I asked him what he was working on with the penitential ambition of a combatant — because I often found myself at odds with his interpretation of IT ALL; at some junctures of Letter to an Imaginary Friend,

I could barely read on, or didn't, in my disagreement with his too far-flying constellations of anti-everything, or communistic excuses, as I saw it, then at the most pompous age, thirty-five, and he said, "Oh many, too many things. What I'd like to do is fix up a footlocker of poems I've put aside undone."

Perhaps he said Sea Chest, forever flying crossbones above his gentlemanly craft: anyway, Sea Chest is the way I see it, bound with brass bands.

Britain? I asked, as if it were relevant (or maybe it was) to those manuscripts — poems from there is what I meant, I think. He considered a moment, clearly thoughtful, a dark-brown, 100 millimeter lady's cigarette gripped between the fingertips touching his forehead: "Well, buggerall."

He was a Rhodes Scholar at Oxford, and his politics, professorships, movie-making and the rest, others have attended to, though most skip over his moment of murder; He's killed a man, I sometimes thought, feeling a sensation over my face like a resistant hand — his literary and political or political-literary fixes, such as being summoned before HUAC in the fifties, when he said, for starters, "After a dead serious consideration of the effects of this committee's work and of my relation to it, I find that for the following reasons I must refuse to cooperate with this body."

In his later age, he wasn't always resident in the communist hermeneutic bubble; more in love with locals and their plans for themselves on the landscape he loved to walk and write about, settled into a vexed but humorous disgust at humankind, Twainlike; You can go home again, he said, in his actions and his work; the idea that you couldn't was the silly supposition of some meatheaded sap. "Nowhere like it, Larry!" He had a persona but he was also the person he was.

"This writing business is more dangerous than the worst Caesar's Roman politics" — a message from him that arrived on a postcard, and caused me to sit in my office chair as grade school principals had a way of sitting me down, as if to say, "Now, look, Larry ..."

In the early eighties we took part in an evening called "The Land and Literature," or something similar, a forerunner to our final meeting, and in the midst of our agreeable exchange, abetted by an intelligent young woman urging us on, he leaned into his microphone and said to the audience as he stared at me, "If this guy is a Christian, he's the kind of Christian I can live with" — his words preserved on tape by the State Historical Society.

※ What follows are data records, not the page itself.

(** X13 at the drawn slices A, B, C and the width 200. *)
Lemma resize_keeps_slices_and_colours_witness :
  let c1 := match D3Pie.drawChart no_fraction no_geometry no_geometry sample_svg with
            | Normal c => c
            | Throw _ => sample_svg
            end in
  D3Pie.chartContainer sample_svg = Some (D3.create "svg" None) /\
  D3Pie.drawChart no_fraction no_geometry no_geometry sample_svg = Normal c1 /\
  exists c2,
    D3Pie.step no_fraction no_geometry no_geometry c1 (D3Pie.SetWidth 200) = Normal c2 /\
    map fill_in (D3PieSpec.segments c2) = map fill_in (D3PieSpec.segments c1).
Proof.
  intro c1.
  destruct (resize_keeps_slices_and_colours no_fraction no_geometry no_geometry
              sample_svg c1 (D3.create "svg" None) (D3Pie.SetWidth 200)
              eq_refl eq_refl (or_introl (ex_intro _ 200 eq_refl)))
    as [c2 [Hs [_ [Hf _]]]].
  split; [reflexivity|]. split; [reflexivity|].
  exists c2. split; [exact Hs | exact Hf].
Defined.

(** X14 at the drawn slices A, B, C and the first element below the
    surface, the centred group. *)
Lemma svg_click_emits_a_slice_or_nothing_witness :
  let c' := match D3Pie.drawChart no_fraction no_geometry no_geometry sample_svg with
            | Normal c => c
            | Throw _ => sample_svg
            end in
  let svg' := match D3Pie.chartContainer c' with
              | Some svg => svg
              | None => D3.create "svg" None
              end in
  let t := List.hd (D3.create "g" None) (D3.descendants svg') in
  D3Pie.drawChart no_fraction no_geometry no_geometry sample_svg = Normal c' /\
  D3Pie.chartContainer c' = Some svg' /\
  In t (D3.descendants svg') /\
  (D3Pie.click t c' = c' \/ exists x, In x sample_ABC /\ D3Pie.click t c' = D3Pie.emit x c').
Proof.
  intros c' svg' t.
  assert (Hin : In t (D3.descendants svg')) by (left; reflexivity).
  split; [reflexivity|]. split; [reflexivity|]. split; [exact Hin|].
  destruct (svg_click_emits_a_slice_or_nothing no_fraction no_geometry no_geometry
              sample_svg c' svg' t eq_refl eq_refl Hin)
    as [[_ Hc] | [a [_ [Ha [_ [_ Hc]]]]]].
  - left. exact Hc.
  - right. exists (D3.arc_data a). split; [exact Ha | exact Hc].
Defined.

I first felt like laughing, but now believe it's the most complimentary statement that's been made in public, before or after, about the practice of my faith.

Later a typed letter, bristling with corrections, with this note scribbled in longhand in a margin: "God may be able to forgive the errors of this grad assistant I've been assigned, but I can't!"

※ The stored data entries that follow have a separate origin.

(** X15. With a start position that parses, an end position that
    [parse_int] refuses is reported with the message of [parse_int] for
    the end field. *)
Theorem bad_end_position_rejected {U : Utils} (pre post : list string)
    (l message : string) (a : Z) (fin : stream_end) (v : Locals) :
  fold_lines pre initial_locals = Return v ->
  is_comment l = false ->
  (3 <= List.length (fields_of l))%nat ->
  parse_int (nth 1 (fields_of l) "") "interval_position_start" = inl a ->
  parse_int (nth 2 (fields_of l) "") "interval_position_end" = inr message ->
  read_points_from_bed_file (mkFILE (pre ++ l :: post) fin)
  = Throw (runtime_error
             (format_context (size_t (Z.of_nat (List.length pre) + 1))
                             message)).
Proof.
  intros Hpre Hc Hlen Hs He.
  pose proof (process_line_bad_end l message a v Hc Hlen Hs He) as Hl.
  destruct (read_points_throws_at pre post l fin v _ Hpre Hl)
    as (_ & _ & _ & Hread).
  exact Hread.
Qed.

Lemma bad_end_position_rejected_witness :
  read_points_from_bed_file
    (mkFILE (["# header" ++ LF] ++ bed_line "chr1" "10" "1e3" :: [])
            clean_eof)
  = Throw (runtime_error
             "Parsing BED file at line 2: Not an integer for interval_position_end").
Proof.
  apply (bad_end_position_rejected (U := spec_utils)
           ["# header" ++ LF] [] (bed_line "chr1" "10" "1e3")
           "Not an integer for interval_position_end" 10
           clean_eof initial_locals).
  - vm_compute. reflexivity.
  - vm_compute. reflexivity.
  - vm_compute. lia.
  - vm_compute. reflexivity.
  - vm_compute. reflexivity.
Defined.

(** X16. Positions with the end not above the start, equal positions
    included, are rejected as invalid bounds whatever the region name
    is. *)
Theorem bad_bounds_rejected {U : Utils} (pre post : list string)
    (l : string) (a b : Z) (fin : stream_end) (v : Locals) :
  fold_lines pre initial_locals = Return v ->
  is_comment l = false ->
  (3 <= List.length (fields_of l))%nat ->
  parse_int (nth 1 (fields_of l) "") "interval_position_start" = inl a ->
  parse_int (nth 2 (fields_of l) "") "interval_position_end" = inl b ->
  b <= a ->
  read_points_from_bed_file (mkFILE (pre ++ l :: post) fin)
  = Throw (runtime_error
             (format_context (size_t (Z.of_nat (List.length pre) + 1))
                             (what InvalidInterval))).
Proof.
  intros Hpre Hc Hlen Hs He Hab.
  pose proof (process_line_bad_bounds l a b v Hc Hlen Hs He Hab) as Hl.
  destruct (read_points_throws_at pre post l fin v _ Hpre Hl)
    as (_ & _ & _ & Hread).
  exact Hread.
Qed.

Lemma bad_bounds_rejected_witness :
  read_points_from_bed_file
    (mkFILE ([bed_line "chr1" "10" "20"] ++ bed_line "chr2" "7" "7" :: [])
            clean_eof)
  = Throw (runtime_error
             "Parsing BED file at line 2: interval bounds are invalid").
Proof.
  apply (bad_bounds_rejected (U := spec_utils)
           [bed_line "chr1" "10" "20"] [] (bed_line "chr2" "7" "7") 7 7
           clean_eof (mkLocals [] [5] "chr1")).
  - vm_compute. reflexivity.
  - vm_compute. reflexivity.
  - vm_compute. lia.
  - vm_compute. reflexivity.
  - vm_compute. reflexivity.
  - lia.
Defined.

(** ** What the body reads of a line *)

Section SameRecords.

Context {U : Utils}.

Lemma nth_firstn_below {A : Type} (n i : nat) (l : list A) (d : A) :
  (i < n)%nat -> nth i (firstn n l) d = nth i l d.
Proof.
  revert i l. induction n as [|n IH]; intros i l Hi; [lia|].
  destruct l as [|x l]; simpl; trivial.
  destruct i as [|i]; trivial. apply IH. lia.
Qed.

Lemma three_fields_firstn {A : Type} (l : list A) :
  (3 <=? List.length l)%nat = (List.length (firstn 3 l) =? 3)%nat.
Proof.
  rewrite length_firstn.
  destruct (Nat.leb_spec 3 (List.length l)); symmetry.
  - apply Nat.eqb_eq. lia.
  - apply Nat.eqb_neq. lia.
Qed.

Lemma same_record_process_line (l1 l2 : string) (v : Locals) :
  same_record l1 l2 -> process_line l1 v = process_line l2 v.
Proof.
  unfold same_record, is_comment, fields_of, process_line.
  intros [Hc Hf]. rewrite <- Hc.
  destruct (starts_with "#" (trim_ws l1)); trivial.
  specialize (Hf eq_refl).
  rewrite !three_fields_firstn, <- Hf.
  rewrite <- (nth_firstn_below 3 0 (split tab (trim_ws l1))) by lia.
  rewrite <- (nth_firstn_below 3 1 (split tab (trim_ws l1))) by lia.
  rewrite <- (nth_firstn_below 3 2 (split tab (trim_ws l1))) by lia.
  rewrite <- (nth_firstn_below 3 0 (split tab (trim_ws l2))) by lia.
  rewrite <- (nth_firstn_below 3 1 (split tab (trim_ws l2))) by lia.
  rewrite <- (nth_firstn_below 3 2 (split tab (trim_ws l2))) by lia.
  now rewrite <- Hf.
Qed.

(** The loop on two sequences of lines that the body cannot tell apart. *)
Lemma while_read_same_records (lines1 lines2 : list string) (fin : stream_end) :
  Forall2 same_record lines1 lines2 ->
  forall reader1 reader2 v,
    lines_read_ reader1 = lines_read_ reader2 ->
    fst (while_read lines1 fin reader1 v) = fst (while_read lines2 fin reader2 v)
    /\ lines_read_ (snd (while_read lines1 fin reader1 v))
       = lines_read_ (snd (while_read lines2 fin reader2 v)).
Proof.
  induction 1 as [|l1 l2 lines1 lines2 Hl _ IH]; intros reader1 reader2 v Hr.
  - rewrite !while_read_nil. destruct fin; simpl; auto.
  - rewrite !while_read_cons, (same_record_process_line l1 l2 v Hl).
    destruct (process_line l2 v) as [v'| |].
    + apply IH. rewrite !lines_read_after_line. now rewrite Hr.
    + simpl. rewrite Hr. auto.
    + simpl. rewrite Hr. auto.
Qed.

Lemma process_line_undefined (l : string) (v : Locals) :
  process_line l v = Undefined ->
  exists region_name a b, data_line l region_name a b /\ int_max < b - a.
Proof.
  unfold process_line.
  destruct (starts_with "#"%char (trim_ws l)) eqn:Hc; [discriminate|].
  destruct (3 <=? List.length (split tab (trim_ws l)))%nat eqn:H3;
    simpl; [|discriminate].
  unfold parse_int_or_throw.
  destruct (parse_int (nth 1 _ "") _) as [a|] eqn:H1; simpl; [|discriminate].
  destruct (parse_int (nth 2 _ "") _) as [b|] eqn:H2; simpl; [|discriminate].
  destruct (a <? b) eqn:Hab; simpl; [|discriminate].
  destruct (start_region _ v) as [v1| |] eqn:Hs; simpl; try discriminate.
  - unfold int_sub. destruct (representable (b - a)) eqn:Hr; simpl;
      [discriminate|].
    intros _. exists (nth 0 (split tab (trim_ws l)) ""), a, b.
    apply Z.ltb_lt in Hab. split.
    + constructor; trivial. now apply Nat.leb_le.
    + unfold representable, int_min in Hr.
      assert (0 < 2 ^ (Z.pos int_bits - 1)) by (apply Z.pow_pos_nonneg; lia).
      apply andb_false_iff in Hr. destruct Hr as [Hr|Hr].
      * apply Z.leb_gt in Hr. lia.
      * now apply Z.leb_gt in Hr.
  - now destruct (start_region_defined _ _ Hs).
Qed.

A further acknowledgment of my faith, and his only admission that he had contemplated a God who forgave — but perhaps could not forgive the blasphemous rhetoric about Him, which could cause one to feel severed from His true community, in its many imperfections, in North Dakota.

His wish to finish more was granted, as his suggestion of a sea captain intimated; he wrote more poems than most critics can tabulate: Letter to an Imaginary Friend was bound in a volume, he brought out three books quickly after that, besides chapbooks, broadsides fit for framing, a manuscript-sized book, a collection of short songs, and a sequence for Tomasito, the son who brought him such joy in his last years.

Bareheaded, sometimes wearing a ragged or battered cap, usually a regal scarf, clothes well pressed, mouth set in adjuration of An Other, shaggily-browed eyes with the baleful glare of a hawk, a kestrel, kindled fire aflash, O dear and memorable man, always anyway past us, master who taught us to talk from the inside — this from one who would like to be a friend like you: Thank you for it, for all of it, for every hour and line of it. Thank you, il miglior fabbro, dear dead comrade, thanks be to you.